To reach the canopies, he uses an arrow to set a climbing line, then ascends using a modified arborist-style safety swing involving ropes, leather harnesses, and pulleys. Once in the canopy, Sillett and his research crew move about in a style known as skywalking using motion lanyards on a web of climbing ropes. To reach outlying branches, Sillett deploys a Tyrolean traverse between adjacent trees.

In addition to studying redwood canopies, Sillett studies other tall forests in the US, Canada, and Australia. He has climbed and measured the tallest of each of the six tallest trees species. Sillett and his team do not disclose precise locations of the world's tallest trees. Sillett allows only students and research team members to climb with him, to maintain both the security of the trees and the safety of fellow researchers.
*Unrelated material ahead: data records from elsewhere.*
Lemma rstrip_idempotent (s : string) : PyStr.rstrip (PyStr.rstrip s) = PyStr.rstrip s.
Proof.
  induction s as [|c t IH]; [reflexivity|]. cbn [PyStr.rstrip].
  destruct (PyStr.rstrip t) as [|d u] eqn:E.
  - destruct (PyStr.isspace c) eqn:Ec; [reflexivity|].
    cbn [PyStr.rstrip]. rewrite Ec. reflexivity.
  - change (PyStr.rstrip (String c (String d u)))
      with (match PyStr.rstrip (String d u) with
            | EmptyString => if PyStr.isspace c then EmptyString
                             else String c EmptyString
            | t' => String c t'
            end).
    rewrite IH. reflexivity.
Qed.

Lemma strip_idempotent (s : string) : PyStr.strip (PyStr.strip s) = PyStr.strip s.
Proof.
  unfold PyStr.strip.
  rewrite (lstrip_fixed (PyStr.rstrip (PyStr.lstrip s)))
    by (apply rstrip_starts_plain, lstrip_starts_plain).
  apply rstrip_idempotent.
Qed.

Section Patterns.
Variable py_repr : pyval -> string.
Variable url_validator : bool -> string -> bool.

Lemma bind_same {A B} (c c' : M A) (k : A -> M B) (self : field) :
  c self = c' self -> bind c k self = bind c' k self.
Proof. intro H. unfold bind. rewrite H. reflexivity. Qed.

Lemma RegexField_validate_plain (v : pyval) (self : field) :
  regex self = None ->
  RegexField_validate py_repr v self = RestCharField_validate v self.
Proof.
  intro Hr. unfold RegexField_validate.
  rewrite (bind_reads _ _ _ _ (RestCharField_validate_reads v)).
  rewrite (RestCharField_validate_reads v self).
  destruct (required_check v self); [reflexivity|].
  unfold bind, get_self. rewrite Hr. destruct u. reflexivity.
Qed.

Lemma RegexField_clean_plain (s : string) (self : field) :
  regex self = None ->
  RegexField_clean py_repr (VStr s) self = RestCharField_clean py_repr (VStr s) self.
Proof.
  intro Hr. unfold RegexField_clean, RestCharField_clean, RestCharField_clean_with.
  rewrite !EmptyStringFixMixing_clean_value by reflexivity.
  unfold Field_clean.
  rewrite !(bind_returns _ _ _ _ _ (RestCharField_to_python_str py_repr s self)).
  apply bind_same. apply RegexField_validate_plain. exact Hr.
Qed.

(** X15.  [RegexField.clean] of a string tries the pattern on the text
    without the blanks around it and keeps the outcome in [match]: the
    matched text after a success, [None] after the pattern error, which
    overwrites an earlier match.  [clean(None)] does not touch the stored
    match, and a field without a pattern is a plain string field. *)
Theorem RegexField_match_after_clean (self : field) (s : string) :
  (forall r, regex self = Some r ->
     let after := RegexField_clean py_repr (VStr s) self in
     _match (fst after) = PyRe.re_match (flags self) r (PyStr.strip s)
     /\ (_match (fst after) = None <->
         snd after = inl (ValidationError [RegexMismatch r])))
  /\ fst (RegexField_clean py_repr VNone self) = self
  /\ (regex self = None ->
      RegexField_clean py_repr (VStr s) self
      = RestCharField_clean py_repr (VStr s) self).
Proof.
  refine (conj _ (conj _ _)).
  - intros r Hr. cbv zeta. rewrite (RegexField_clean_str py_repr r s self Hr).
    cbv zeta. cbn [fst snd _match set_match].
    split; [reflexivity|].
    destruct (PyRe.re_match (flags self) r (PyStr.strip s)) as [m|].
    + split; [discriminate|].
      unfold null_check. destruct (PyStr.contains _ _); discriminate.
    + split; reflexivity.
  - unfold RegexField_clean, RestCharField_clean_with.
    rewrite (EmptyStringFixMixing_clean_None _ _ _ (required_check VNone) self
               eq_refl (RegexField_validate_None py_repr)).
    reflexivity.
  - apply RegexField_clean_plain.
Qed.

(** The URL test and the NUL test on a stripped text. *)
Definition url_answer (self : field) (t : string) : result pyval :=
  if url_validator (with_underscore_domain self) t then
    if PyStr.contains (PyStr.chr 0) t then inl (ValidationError [NullCharacters])
    else inr (VStr t)
  else inl (ValidationError [BadUrl]).

(** X16.  [UrlField.clean] of a string works on the text without the
    blanks around it, and returns that text.  A pattern, when the field
    has one, is tried first and its outcome stored; the URL validator
    runs only after a match, and the test for NUL characters last. *)
Theorem UrlField_clean_spec (self : field) (s : string) :
  UrlField_clean py_repr url_validator (VStr s) self =
  (let t := PyStr.strip s in
   match regex self with
   | None => (self, url_answer self t)
   | Some r =>
       (set_match self (PyRe.re_match (flags self) r t),
        match PyRe.re_match (flags self) r t with
        | Some _ => url_answer self t
        | None => inl (ValidationError [RegexMismatch r])
        end)
   end)
  /\ PyStr.strip (PyStr.strip s) = PyStr.strip s.
Proof.
  split; [|apply strip_idempotent].
  unfold UrlField_clean, RestCharField_clean_with.
  rewrite EmptyStringFixMixing_clean_value by reflexivity.
  unfold Field_clean.
  assert (Hp : UrlField_to_python py_repr (VStr s) self
               = (self, inr (VStr (PyStr.strip s)))).
  { unfold UrlField_to_python. rewrite RestCharField_to_python_str, strip_idempotent.
    reflexivity. }
  rewrite (bind_returns _ _ _ _ _ Hp). cbv zeta. set (t := PyStr.strip s).
  unfold UrlField_validate. unfold bind at 1 2.
  destruct (regex self) as [r|] eqn:Hr.
  - rewrite (RegexField_validate_str py_repr r t self Hr).
    destruct (PyRe.re_match (flags self) r t) as [m|]; [|reflexivity].
    unfold bind at 1, get_self. cbn [with_underscore_domain set_match].
    unfold url_answer.
    destruct (url_validator (with_underscore_domain self) t); [|reflexivity].
    unfold ret.
    rewrite (bind_reads _ _ _ _ (RestCharField_run_validators_reads _)).
    cbn [is_none]. unfold null_check.
    destruct (PyStr.contains (PyStr.chr 0) t); reflexivity.
  - assert (Hv : RegexField_validate py_repr (VStr t) self = (self, inr tt)).
    { unfold RegexField_validate.
      rewrite (bind_reads _ _ _ _ (RestCharField_validate_reads _)).
      unfold required_check. cbn [is_none andb].
      unfold bind, get_self. rewrite Hr. reflexivity. }
    rewrite Hv. unfold bind at 1, get_self. unfold url_answer.
    destruct (url_validator (with_underscore_domain self) t); [|reflexivity].
    unfold ret.
    rewrite (bind_reads _ _ _ _ (RestCharField_run_validators_reads _)).
    cbn [is_none]. unfold null_check.
    destruct (PyStr.contains (PyStr.chr 0) t); reflexivity.
Qed.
===Major accomplishments===
- Discovery of the redwood Grove of Titans in 1998, accompanied by Michael Taylor.
- Sillett began climbing redwoods in 1987, becoming the first scientist to enter the old-growth redwood forest canopy.
- He has climbed and measured the height of the tallest known live-topped tree of each of the five tree species known to grow over 100 m (300 ft) tall.
- In 2006, Sillett measured and verified the redwood Hyperion as the world's tallest tree at 115.55 m (379.1 ft). Previous record-holder Stratosphere Giant is 112.83 m (370.5 ft).
- Sillett is the first holder of the Kenneth L. Fisher Chair in Redwood Forest Ecology at Cal Poly Humboldt. This is the world's first and only endowed chair supporting the study of one tree species. The endowment is designed to promote field research of redwood canopies.
- Sillett, wife Marie Antoine, brother Scott, and other climbing and research companions including Michael Taylor and Chris Atkins are featured in Richard Preston's book The Wild Trees. The book details some notable climbs, including his first ascent into the crown of a tall redwood tree.
- Sillett's research has been published in a number of academic journals including Nature, the American Journal of Botany, Ecological Monographs, Ecological Applications, Bryologist, Northwest Science, and Madroño. His research has also been profiled in The New Yorker (by Richard Preston), Discover, New Scientist, and National Geographic.
- Sillett has been profiled on nature television programs such as National Geographic's Wild Chronicles, BBC's Planet Earth, and PBS's Oregon Field Guide.
- Sillett was named Scholar of the Year at Cal Poly Humboldt in 2006.

==Personal life==
His wife, Marie E. Antoine, a fellow botanist, lectures at Cal Poly Humboldt and assists Sillett in his field research. They were married on December 8, 2001.

==Awards and affiliations==
In addition to being a Grantee to the Save the Redwoods League, some of Sillett's awards and acknowledgments include:
- The William Sterling Sullivant Award for Best Bryophyte Paper (1995)
- A National Science Foundation Fellowship
- The Beinecke Brothers Memorial Scholarship

Affiliations include:
- Ecological Society of America
- American Bryological and Lichenological Society
- Northwest Scientific Association
- California Native Plant Society
- California Faculty Association
- International Canopy Network

==Recent publications==
- Sillett, S. C., and R. Van Pelt. 2007. Trunk reiteration promotes epiphytes and water storage in an old-growth redwood forest canopy. Ecological Monographs, in press.
- Williams, C. B., and S. C. Sillett. 2007. Epiphyte communities on redwood (Sequoia sempervirens) in northwestern California, USA. Bryologist 110:420-452.
- Woolley, L. P., T. W. Henkel, and S. C. Sillett. 2007. Reiteration in the monodominant tropical tree Dicymbe corymbosa and its potential adaptive significance. Biotropica, in press.